Sumpekkah? Berdesakkah? Banjirkah keringat dalam satu ruangan? Berisikkah? Gaduhkah dari aneka ragam kesenian suara berdendang? Mampukah saya beradaptasi di lingkungan itu? Pikiran dalam sentakan kalbu saya mengembara. Teringat omongan Suta yang udah duluan ngelakukannya.
Asyik !!! Prajabatan kami di badan Diklat Provinsi, bukan di Wisma Merdeka. Pesertanya pun hanya dua kabupaten. Ketapang dan Pontianak. Berarti akan plong nih. Karena jumlahnya nggak nyampai dua ratus orang.
Satu kamar hanya dihuni dua orang saja. Fasilitasnya sungguh terjamin. Kipas angin atau AC, tersedia. Spring bed atau busa empuk untuk tidur, juga ada. Tempat ngantung baju, apalah namanya, dan sekaligus kapstoknya, juga tersedia. Meja dan kursi belajar sehabis penyampaian materi oleh Widyaswara, tersedia. Masing-masing orang dapatkan satu set. Pokoknya fasilitas disini sungguh komplit deh. Saya nguni ruangan kamar nomor satu.

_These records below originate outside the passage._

(* ===== verification/Prelude.v ===== *)
(** * A verification of permanu-agent

    permanu-agent is the agent of a self-hosted server.  In local mode it
    takes no order that an owner has not signed: a client submits a signed
    plan, the agent verifies it against the trusted keys, admits it once into
    its SQLite store, executes its actions through a root runner on a Unix
    socket, and follows the runner's own log of what was consumed.  Standing
    rules let verified webhooks build and deploy without a new signature;
    cron jobs, backup policies and alert rules are definitions that admitted
    plans record and that the schedulers act on.  This development models
    that local mode (the crate's [src/signed_plan], [src/admissions] and most
    of [src/local]) and proves what makes each part safe to trust.

    ** The parts and their files

    Paths are those of the repository.

    - Foundations.  [Prelude]: the [outcome] monad ([let?], [check?]) for
      code that returns [Result] or can panic, tactics, shared lemmas.
      [RustStr]: [&str] as UTF-8 bytes and the [str] functions the code
      uses.  [BTree]: [BTreeMap] and [serde_json::Map] as sorted entries.
      [F64]: [f64] on the Standard Library's [SpecFloat].  [IpAddr]:
      [std::net::IpAddr] text.  [Effects]: the state monad ([let!], [do!];
      [try!], [run!] for operations that return an error), with [keeps]: a preorder that every primitive keeps is kept by every
      operation.
    - JSON and digests (src/signed_plan/jcs.rs, strict_json.rs, crypto.rs):
      [Json] the values, [Jcs] strict parsing and RFC 8785 text, [Crypto]
      domain-separated digests and keys; [JsonRead] is a reference reader
      that makes everything executable here; [JcsFacts] injectivity and
      round trips.
    - Plan schema (schema.rs, schema/*.rs, text.rs): [Text], [Calendar] (RFC
      3339 time), [Schema], [Actions], with [SchemaFacts].
    - Trust and verification (trust.rs, verify.rs, mod.rs): [PlanCode],
      [Trust], [Verify] (the twelve ordered checks, over the record of
      operations [PolicyContext]), with [TrustFacts] and [VerifyFacts].
    - Admission store (src/admissions): [Store] the tables and statements,
      [DefinitionStore] (definitions.rs), [AdmissionStore] (admit.rs; the
      store as the [PolicyContext] the verifier asks), [Reconcile]
      (reconcile.rs), [Queries] (query.rs, webhooks.rs), with [StoreFacts],
      [StoreLog], [PolicyFacts], [ExecFacts] and [ReconcileFacts].
      [StoreOpen] (mod.rs, the schema files and src/trust_reset.rs: opening,
      migrating, setting aside and recreating the file, and the trust reset,
      over a file system in which any call may fail), with [StoreOpenFacts].
    - Execution (src/local/execution.rs, runner.rs, errors.rs): [Runner] the
      wire client, [Errors], [Exec] the pure decisions, [Change] the core:
      submission, executor, deploys, cancels, completion; with [DeployFacts]
      and [ExecutorFacts].
    - Webhooks (src/local/hooks): [Budget] (limits.rs), [RulePlan]
      (plan.rs), [Hooks] (mod.rs), [Intake] (intake.rs, listener.rs),
      [Pipeline] (pipeline.rs); with [IntakeFacts] and
      [PipelineFacts].
    - Schedulers (src/local/sched): [CronExpr] (cron_expr.rs), [Proto] the
      stored protobuf messages, [OpsStore] (ops_store.rs), [Sched] the world
      the schedulers share (mod.rs), [CronJobs] and [CronSched] (cron.rs),
      [BackupDefs] and [BackupSched] (backup.rs), [AlertRules]
      (alert_spec.rs),
      [AlertDefs] and [Alerts] (alerts.rs), [Redaction]
      (../telemetry/redaction.rs); with [OpsFacts],
      [CronFacts], [BackupFacts], [BackupTheorems],
      [AlertBudget], [AlertHistory].
    - Around them: [Events] (src/local/events.rs, the event log and the
      [Subscribe] stream), [Presence] (presence.rs, sessions and the away
      summary), [Artifacts] (artifacts.rs, the upload of a release bundle and
      its verification) with [ArtifactFacts].
    - Telemetry store (src/local/telemetry/store.rs): [Telemetry] the
      definitions, [TelemetryFacts] what one segment and one append keep,
      [TelemetryOps] the invariant of the store and every operation on it,
      [TelemetryScan] snapshots and scans, [TelemetryOpen] crashes and
      restarts, [TelemetryLog] the records of a kind and sample histories.
    - [Samples], [StoreSamples], [CronSamples], [HookSamples], [AlertSamples],
      the last parts of [ExecutorFacts], [BackupTheorems], [ArtifactFacts]
      and [TelemetryLog], and [Wire] hold concrete keys, plans, stores and
      worlds.  The witnesses of the theorems evaluate them.

    ** How code becomes definitions

    - A pure function is a function; [Result] is [outcome], in which [Panic]
      is a third end, so that "never panics" can be stated.  Integers are [Z]
      at their width where a conversion or wrap is in the code.
    - A SQLite database is a record of row lists.  A transaction is a
      function from the committed content to a result and the new content,
      and a failed one leaves it as it was; constraint violations are errors.
    - A component with a lock is a record of its locked state inside a world
      that also holds what it shares: the stores, the clock, a list of faults
      that says which database calls will fail, the tasks in flight and
      everything it published, asked or logged, in order.  An operation of a
      scheduler is one step of its world.  In the change core and the
      webhook path, which await between writes, other tasks run at every
      await: an arbitrary function of the environment changes the shared
      state there, so their theorems hold for every interleaving at awaits.
    - A file system is what a component finds in it: directories as maps, a
      file as its bytes or nodes, the bytes a writer holds back beside it, and
      a list that says which calls will fail.  A crash forgets memory.
    - Clocks, random ids and answers are numbered readings of an arbitrary
      environment.

    ** What is assumed of code outside the repository

    Third-party code is the fields of type classes; where a theorem needs
    more than the types, the laws are classes of their own: [Crypto]
    (SHA-256, P-256, Ed25519, base64; no collision resistance is assumed, a
    theorem names the collision instead), [JsonReader] (serde_json's
    deserializer), [RegexCrate], [Jiff] and [JiffDb] (civil dates and zones),
    [Prost] (messages; law: decoding an encoding gives the message back),
    [SqliteTime] ([strftime]), [Host], [BackupHost], [Environment],
    [HookEnvironment], [EventWire], [SqliteStamp], [Ed25519], [AlertSource] (the
    telemetry store), [ByteRegex], [JsonWriter].  Each has a concrete
    instance in a samples file, on which the witnesses run.

    ** What the theorems show

    - Plans (C1 to C5 and the schema and trust theorems): what is admitted
      is signed by unrevoked keys that may sign each kind in that scope, with
      presence where it is asked; a rule plan keeps to its rule.  Verifying
      ends in a verdict or a code on every input, never in a panic.  The trust file's
      compromise cascade is a transitive closure, its changes only add, and
      an owner key always remains.
    - The store: one admission per plan id, nonce and operation id; the head
      table refines the fold of the audit log; history is never rewritten;
      a plan admitted before a store was lost is not admitted again; rates,
      deliveries and sealed bytes are as signed; reading the consumed log
      piecewise is reading it at once.  Over any number of starts with any
      call failing, a store that is reported open still knows every plan or is
      quarantined; migrations lose nothing; a trust reset is deliberate.
    - Execution: a deploy refines an abstract contract, activates only what
      was prepared and healthy and recovers at most once; the executor keeps
      the order of the actions; an exchange with the runner succeeds exactly
      on the transcripts of the wire protocol.
    - Webhooks: a request is accepted only after the runner verified it, any
      other leaves the deliveries as they were; a submission is backed by a
      claimed delivery, an active matching rule and built images; the
      pipeline refines an abstract one.
    - Schedulers: every dispatched run is authorized by a recorded
      definition, a fire time starts at most once whatever fails or restarts,
      authority bound to a run is immutable, one backup at a time, a
      completion and its artifact are recorded together, pruning spares what
      it must, and waiting work starts when it can.
    - Alerts: a rule fires only when its condition held for its duration and
      does fire when it did; every state of a rule is well formed; a channel
      gets at most thirty notifications a minute and what is held back is
      counted; a silence is kept.  A private key in a stream leaves as
      replacements.
    - Streams and summaries: a subscriber gets exactly what was published
      since its token or is told of the gap; the away summary is that of the
      latest offline period.
    - Artifacts: what is reported staged was signed by a pinned, unrevoked
      release key and is complete; an upload that fails changes no committed
      set and stays within its bounds.
    - Telemetry store: memory and disk agree after every operation whichever
      call on a directory entry fails ([store_ok]); an append adds exactly its
      record or nothing; retention takes only the first records of a producer
      and only expired ones while the kind fits; a scan yields exactly the
      wanted records in order; a restart keeps exactly the whole frames on
      disk, so nothing flushed is lost.  That a write of data does not fail
      is a hypothesis: a segment whose last bytes could not be written keeps
      counting records it does not have.
    Where the code does not do what its comments say, a theorem of a samples
    file evaluates it: [CronSamples.retry_leaves_chain],
    [fourth_attempt_stops_ticks], [fill_slots_spins],
    [ExecFacts.expire_windows_rules], [HookSamples.first_build_left_deploying],
    [BackupTheorems.waiting_backup_blocks_after_restart],
    [AlertSamples.counterpart_resolves_one],
    [StoreOpenFacts.violating_store_set_aside],
    [ArtifactFacts.leftover_blocks_staging], and in [TelemetryLog]
    [crowded_stays], [index_failure_sticks] and [cursor_returns].

    ** Bounds and fuel

    Recursion that is not structural takes fuel, and each use has enough:
    the PEM loop and the cron item bits ([SchemaFacts], [CronExpr]) take the
    length of the text and the width of the field; [fire_loop] the caller's
    limit, which is in the source; [dec_digits] the bits of the number;
    [latest_before] the doubling steps of the source; [fill_loop] one round
    per waiting chain and failing call ([fill_slots_returns]); [next_loop]
    one round per waiting backup ([waiting_backup_starts]); the runner's
    reader stops at the source's MAX_LINES, the cancel wait at FINISH_POLLS;
    [parse_frames] takes the length of the bytes, eviction one round per
    segment ([evict_round_ok]), and a scan one call of [next] per record and
    one more ([scan_exact]).

    ** Not modelled

    - The hosted v1 mode (command.rs, job_deployment.rs, the *_lifecycle.rs
      files, dwaar_*.rs): handlers that shell out to Docker, systemd and a
      control plane; what they do is what those programs do.
    - Telemetry but its store and redaction (src/local/telemetry): collection
      and query of observations.  The executor and the schedulers see it
      through parameters.
    - gRPC services, sockets, start-up, configuration and self update: I/O
      around the operations modelled here.
    - The container listing and log following of the runner client; the
      read-only views of rpc.rs files.
    - Threads inside one scheduler operation: an operation is one step,
      although the source drops and retakes its lock within some. *)

From Stdlib Require Export ZArith NArith Ascii String List Lia Bool Sorted.
From stdpp Require Export base strings gmap list.
Export List.ListNotations.
(* ===== verification/IpAddr.v ===== *)
(** * Internet addresses

    [std::net::IpAddr]'s [FromStr] and [Display], which the webhook intake
    uses to key its budget: the parser of the standard library, which takes an
    IPv4 address in dotted decimal without leading zeros or an IPv6 address
    with at most one [::] and possibly an IPv4 tail, and the printer, which
    writes one text for each address. *)

From S2P Require Import Prelude RustStr.

Inductive IpAddr : Type := V4 (octets : list Z) | V6 (groups : list Z).

(** ** Parsing

    A parser takes the input and gives a value and the rest; when it fails the
    input is as before. *)
Definition parser (A : Type) : Type := string -> option (A * string).

Definition read_given_char (c : ascii) : parser unit := fun s =>
  match s with
  | String b rest => if Ascii.eqb b c then Some (tt, rest) else None
  | "" => None
  end.

Definition digit_in (radix : Z) (b : ascii) : option Z :=
  if is_ascii_digit b then Some (Z.of_N (code b) - 48)
  else if (radix =? 16) && between 97 102 b then Some (Z.of_N (code b) - 87)
  else if (radix =? 16) && between 65 70 b then Some (Z.of_N (code b) - 55)
  else None.

(** At most [max] digits; a number above [limit] fails the parser. *)
Fixpoint read_digits (radix limit : Z) (max : nat) (count : nat) (value : Z) (s : string)
    : option (Z * nat * string) :=
  match s with
  | "" => Some (value, count, s)
  | String b rest =>
      match digit_in radix b with
      | None => Some (value, count, s)
      | Some d =>
          let value := value * radix + d in
          match max with
          | O => None
          | S max => if limit <? value then None else read_digits radix limit max (S count) value rest
          end
      end
  end.

Definition read_number (radix limit : Z) (max : nat) (allow_zero_prefix : bool) : parser Z := fun s =>
  match read_digits radix limit max 0 0 s with
  | None => None
  | Some (value, count, rest) =>
      if (count =? 0)%nat then None
      else if negb allow_zero_prefix && (match s with String "0" _ => true | _ => false end) && (1 <? count)%nat then None
      else Some (value, rest)
  end.

(** [read_separator]: the separator comes before every item but the first. *)
Definition read_separator {A} (sep : ascii) (index : nat) (p : parser A) : parser A := fun s =>
  match index with
  | O => p s
  | S _ => match read_given_char sep s with Some (_, rest) => p rest | None => None end
  end.

Definition read_octet (index : nat) : parser Z := read_separator "." index (read_number 10 255 3 false).

Definition read_ipv4 : parser (list Z) := fun s =>
  match read_octet 0 s with
  | None => None
  | Some (a, s) =>
      match read_octet 1 s with
      | None => None
      | Some (b, s) =>
          match read_octet 2 s with
          | None => None
          | Some (c, s) =>
              match read_octet 3 s with
              | None => None
              | Some (d, s) => Some ([a; b; c; d], s)
              end
          end
      end
  end.

(** The two groups of an IPv4 tail. *)
Definition tail_groups (octets : list Z) : list Z :=
  match octets with
  | [a; b; c; d] => [a * 256 + b; c * 256 + d]
  | _ => []
  end.

(** [read_groups] from group [index]: the groups read, whether they end with
    an IPv4 tail, and the rest; [left] groups may still be read. *)
Fixpoint read_groups (left index : nat) (s : string) : list Z * bool * string :=
  match left with
  | O => ([], false, s)
  | S left' =>
      match (if (1 <? left)%nat then read_separator ":" index read_ipv4 s else None) with
      | Some (octets, rest) => (tail_groups octets, true, rest)
      | None =>
          match read_separator ":" index (read_number 16 65535 4 true) s with
          | None => ([], false, s)
          | Some (g, rest) =>
              let '(groups, v4, rest) := read_groups left' (S index) rest in (g :: groups, v4, rest)
          end
      end
  end.

Definition read_ipv6 : parser (list Z) := fun s =>
  let '(head, v4, rest) := read_groups 8 0 s in
  if (length head =? 8)%nat then Some (head, rest)
  else if v4 then None
  else match read_given_char ":" rest with
  | None => None
  | Some (_, rest) =>
      match read_given_char ":" rest with
      | None => None
      | Some (_, rest) =>
          let '(tail, _, rest) := read_groups (7 - length head) 0 rest in
          Some (head ++ repeat 0 (8 - length head - length tail) ++ tail, rest)
      end
  end.

(** [s.parse::<IpAddr>().ok()]: the whole text is one address. *)
Definition parse_ip (s : string) : option IpAddr :=
  match (match read_ipv4 s with
         | Some (octets, rest) => Some (V4 octets, rest)
         | None => match read_ipv6 s with Some (groups, rest) => Some (V6 groups, rest) | None => None end
         end) with
  | Some (ip, "") => Some ip
  | _ => None
  end.

(** ** Printing *)

Definition print_ipv4 (octets : list Z) : string := join_str "." (dec_string <$> octets).

(** [{:x}]. *)
Fixpoint hex_digits (fuel : nat) (n : Z) (acc : string) : string :=
  match fuel with
  | O => acc
  | S fuel =>
      let acc := String (hex_digit (Z.to_N (n mod 16))) acc in
      if n <? 16 then acc else hex_digits fuel (n / 16) acc
  end.

Definition hex_text (n : Z) : string := hex_digits 4 n "".

(** The first longest run of zero groups: its start and length. *)
Fixpoint longest_zeros (groups : list Z) (index : nat) (current longest : nat * nat) : nat * nat :=
  match groups with
  | [] => longest
  | g :: rest =>
      if g =? 0 then
        let current := ((if (snd current =? 0)%nat then index else fst current), S (snd current)) in
        longest_zeros rest (S index) current (if (snd longest <? snd current)%nat then current else longest)
      else longest_zeros rest (S index) (0%nat, 0%nat) longest
  end.

Definition print_groups (groups : list Z) : string := join_str ":" (hex_text <$> groups).

Definition print_ipv6 (groups : list Z) : string :=
  match groups with
  | [0; 0; 0; 0; 0; 65535; ab; cd] =>
      "::ffff:" +:+ print_ipv4 [ab / 256; ab mod 256; cd / 256; cd mod 256]
  | _ =>
      let '(start, count) := longest_zeros groups 0 (0%nat, 0%nat) (0%nat, 0%nat) in
      if (1 <? count)%nat then
        print_groups (take start groups) +:+ "::" +:+ print_groups (drop (start + count) groups)
      else print_groups groups
  end.

Definition print_ip (ip : IpAddr) : string :=
  match ip with V4 octets => print_ipv4 octets | V6 groups => print_ipv6 groups end.

(** ** Examples *)

Example parse_v4 : parse_ip "203.0.113.7" = Some (V4 [203; 0; 113; 7]).
Proof. reflexivity. Qed.

Example parse_v4_zeros : parse_ip "203.0.113.007" = None /\ parse_ip "203.0.113.256" = None /\ parse_ip "1.2.3.4 " = None.
Proof. split_and!; reflexivity. Qed.

Example parse_v6 : parse_ip "2001:DB8:0:0::1" = Some (V6 [0x2001; 0xdb8; 0; 0; 0; 0; 0; 1]).
Proof. reflexivity. Qed.

Example print_v6 :
  print_ip (V6 [0x2001; 0xdb8; 0; 0; 0; 0; 0; 1]) = "2001:db8::1" /\
  print_ip (V6 [0; 0; 0; 0; 0; 0; 0; 0]) = "::" /\
  print_ip (V6 [0; 0; 0; 0; 0; 65535; 0x0a00; 1]) = "::ffff:10.0.0.1" /\
  print_ip (V6 [1; 0; 0; 2; 0; 0; 0; 3]) = "1:0:0:2::3".
Proof. split_and!; reflexivity. Qed.

Example spellings_agree :
  option_map print_ip (parse_ip "::FFFF:10.0.0.1") = Some "::ffff:10.0.0.1" /\
  option_map print_ip (parse_ip "0:0:0:0:0:0:0:1") = Some "::1" /\
  option_map print_ip (parse_ip "1:2:3:4:5:6:7::") = Some "1:2:3:4:5:6:7:0".
Proof. split_and!; reflexivity. Qed.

Ohoi asoynya…. Reuni lagi saya sama Dadang, Pipit, Munai, Merak, Lena, Krei, Sabila, Kavita, Mack Donand, Jack Rumpi, dan buanyak lagi yang lainnya. Menancapkan persahabatan kami disaudarakan lagi disini.
~oOo~
Makan malam. Suasana tenang dan damai. Abis dimulai dengan doa bersama. Disiplin nian. Tertib. Di satu meja bundar makan, saya berduaan. Asyik ngobrol dengannya sambil makan. Sungguh nggak disangka saya mulai ngefans dengannya.
“Pel, ada nggak lowongan buat saya?”
Dianya tertawa kecil. Lalu dia nyudahi makanannya. Saya cecar dia.
“Pel, betul nih. Saya serius banget. Nggak begurau koq. Ada nggak lowongan buat saya?”
“Lowongan apaan sih?”
“Lowongan buat dekat rapet denganmu.”
“Tunggu aja nanti ya Eska. Ohoi….” Tawamu ceria. Tinggalkan saya sendirian, yang nyungsepkan pikiran deh.
~oOo~
“Pel sepertinya tadi Eska dekatin kamu. Ada maksud kali?” bunyi Moda baring-baringan. Bantal guling dipelukinnya. Ngebayangkan kekasihnya yang jauh di mata, namun dekat dalam hati. Pelita lagi enak-enakan bekaca. Dia lagi enjoy memoles lentik-lentik alisnya berjingkat indah dan mematik-matik rambutnya supaya lurus enak dijalin. Yang selalu disembunyikannya di balik kerudung putihnya. Warna kesukaannya.
“Mungkin aja. Tapi kapan? Nggak tau juga tuh?” sahut Pelita malas-malasan. Namun dia ngebalikan badannya. Dia pun telah berhadapan dengan Moda.
“Ah, kamu. Pura-pura nggak tau aja. Padahal yang berduaan satu meja tuh siapa? Hantu?…..Eheeee Pel malah saya sempat nguping pembicaraan kalian bahwa si Eska tuh nanya ada lowongan padamu. Pasti lowongan yang dimaksud si Eska ngenai dia mau jadi kewangian yang ngiasi kembang-kembang hatimu. Pel, Eska tuh orang sogut. Orangnya alim, baik hati, dan taat lagi. Mumpung kans terbuka seruduk aja si Eska tuh Pel. Tunggu apa lagi!” kompor-kompori Moda sambil ngangkat kepalanya dan ngeluruskan kakinya yang pegal.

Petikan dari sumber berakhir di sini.